Virtually all of the states which provide for equitable distribution have vested broad discretion in the trial courts, and *438indeed, such discretion is essential if fairness is to be achieved. The courts in this state have long recognized that wide discretionary power is necessarily vested in the trial courts in reaching decisions in particular cases. See Griffin v. Griffin, 237 N.C. 404, 75 S.E. 2d 133 (1953). This is especially so in cases involving certain aspects of family law. See Swicegood v. Swicegood, 270 N.C. 278, 154 S.E. 2d 324 (1967); Coggins v. Coggins, 260 N.C. 765, 133 S.E. 2d 700 (1963); Sayland v. Sayland, 267 N.C. 378, 148 S.E. 2d 218 (1966).

That our legislature intended to grant courts wide discretion in dividing marital property is indicated by (1) the language of G.S. 50-20(c); (2) the existence of the twelve enumerated factors in the statute which the court is to consider in determining what will be an equitable division; (3) the existence of the catchall factor in G.S. 50-20(c)(12) whereby the court is permitted to consider “any other factor which the court finds to be just and proper”; and (4) the lack of any indication as to the quantum of evidence on each of the factors required to overcome the presumption.

This is not to say the courts have unlimited discretion in this matter. The courts are limited by the presumption of equal division and by the requirement of G.S. 50-20(j) that they justify their distribution of property with written findings of fact. Furthermore, “the exercise of discretion implies conscientious judgment arrived at in accordance with established rules, and not arbitrary action.” 1 Strong’s N.C. Index 3d Appeal and Error § 54 (1976).

In this case, the court considered all of the relevant factors enumerated in G.S. 50-20 and concluded the evidence did not justify alteration of the equal property division presumption. The court’s finding that defendant contributed services which exceed in value the fair market value of her interest in jointly held property and her separately held property is consistent with the court’s conclusion. Defendant received considerably more as a result of the equal division of the marital property than she would have if she had received only the value of her interest in the jointly held property and her separate property. We find no abuse of discretion in the division of the estate.

Affirmed.

Judges HEDRICK and WEBB concur in the result.
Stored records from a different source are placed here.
(** C19.  Announces work end to end.  For every identity holder, name,
    application data, ratchet and wire time of 40 bits: creation succeeds; the
    serialised announce parses with the matching ratchet flag and validates
    against the destination hash of that name and identity; the receiver
    recovers the announcer's public key, the ratchet, the application data and
    the wire time.  A larger wire time is refused. *)
Theorem announce_end_to_end key id app ad rt t rnd :
  from_private_key key = Ok id → 0 ≤ t → length rnd = 5%nat → (∀ r, rt = Some r → length r = 32%nat) →
  if ANNOUNCE_TIME_MAX <? t then create_at id app ad rt t rnd = Err (InvalidWireTime t) else
  ∃ a dh a' pub, create_at id app ad rt t rnd = Ok a ∧
    hash_from_name_and_identity app (Some (id_hash id)) = @Ok Empty_set _ dh ∧
    ann_unpack (ann_pack a) (has_ratchet a) = Ok a' ∧ validate a' dh = Ok pub ∧
    get_public_key pub = get_public_key id ∧ id_hash pub = id_hash id ∧
    ann_ratchet a' = rt ∧ ann_app_data a' = norm_app ad ∧ be_value (drop 5 (ann_random_hash a')) = t.
Proof.
  intros Hid Ht Hr Hrt. destruct (Z.ltb_spec ANNOUNCE_TIME_MAX t) as [Hm|Hm].
  { unfold create_at. by rewrite (proj2 (Z.ltb_lt _ _)). }
  destruct (create_at_ok key id app ad rt t rnd Hid ltac:(lia) Hr) as (Hc & Hd & (pub & Hp & Hh & Hg & Hs) & Hl).
  eexists _, _, _, pub. split; [exact Hc|]. split; [exact Hd|].
  split; [apply ann_unpack_pack|].
  { unfold ann_ok; cbn [ann_public_key ann_name_hash ann_random_hash ann_signature ann_ratchet].
    rewrite length_app, Hr, length_be_bytes, ed_sign_length, length_sha_take by lia. split_and!; done. }
  split_and!; [|done..|].
  - apply validate_ok; [exact Hp| |by rewrite Hh]. rewrite signed_data_norm.
    unfold id_verify. rewrite Hs. apply ed_sign_verify.
  - cbn [ann_random_hash norm_ann]. rewrite drop_app_length' by done. apply be_value_bytes.
    unfold ANNOUNCE_TIME_MAX in Hm. change (Z.shiftl 1 40) with (256 ^ Z.of_nat 5) in Hm. lia.
Qed.
End announce_proofs.

(** ** Ordering of announces *)

(** Planning announces at successive clock readings, each candidate adopted once
    persisted: the wire times sent. *)
Fixpoint announce_run (s : RatchetControlState) (walls : list Z) : RatchetControlState * list Z :=
  match walls with
  | [] => (s, [])
  | w :: rest =>
      match prepare_announce s w with
      | Ok (Some s') => let '(s'', sent) := announce_run s' rest in (s'', w :: sent)
      | _ => announce_run s rest
      end
  end.

Lemma prepare_announce_ok s w s' :
  prepare_announce s w = Ok (Some s') →
  w ≤ ANNOUNCE_TIME_MAX ∧ last_announce_wire s' = Some w ∧ last_rotation_wall s' = last_rotation_wall s ∧
  (∀ l, last_announce_wire s = Some l → l < w).
Proof.
  unfold prepare_announce. destruct (Z.ltb_spec ANNOUNCE_TIME_MAX w); [done|].
  destruct (last_announce_wire s) as [l|]; [destruct (Z.leb_spec w l); [done|]|]; intros [= <-];
    split_and!; try done; intros ? [= <-]; lia.
Qed.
*439Judge Hedrick concurring in the result joined by Judge Webb.

Defendant does not challenge the trial court’s findings of fact, but rather contends that the findings compel a conclusion that defendant’s contributions to the marriage greatly exceeded those of the plaintiff, and that this discrepancy is so great that an unequal division of the marital property was required as a matter of law. While we agree with Judge Hill that the court’s findings of fact support its conclusions of law, we believe it inadvisable in this case to undertake a definitive discussion of the Equitable Distribution Act. A great deal of Judge Hill’s opinion is dicta, unnecessary to the decision. We note with special concern Judge Hill’s discussion of the proper standard of appellate review. He speaks first of “limited discretion,” later of “broad discretion,” and finally concludes that “[t]he court’s conclusion is supported by the findings of fact;” and thus does not amount to “an abuse of discretion.” Despite Judge Hill’s conscientious discussion of the issue, we are unable to distill from the opinion a resolution of the question of the proper standard of review. Because we believe the result is the same under any standard of review, we would leave the question for another day.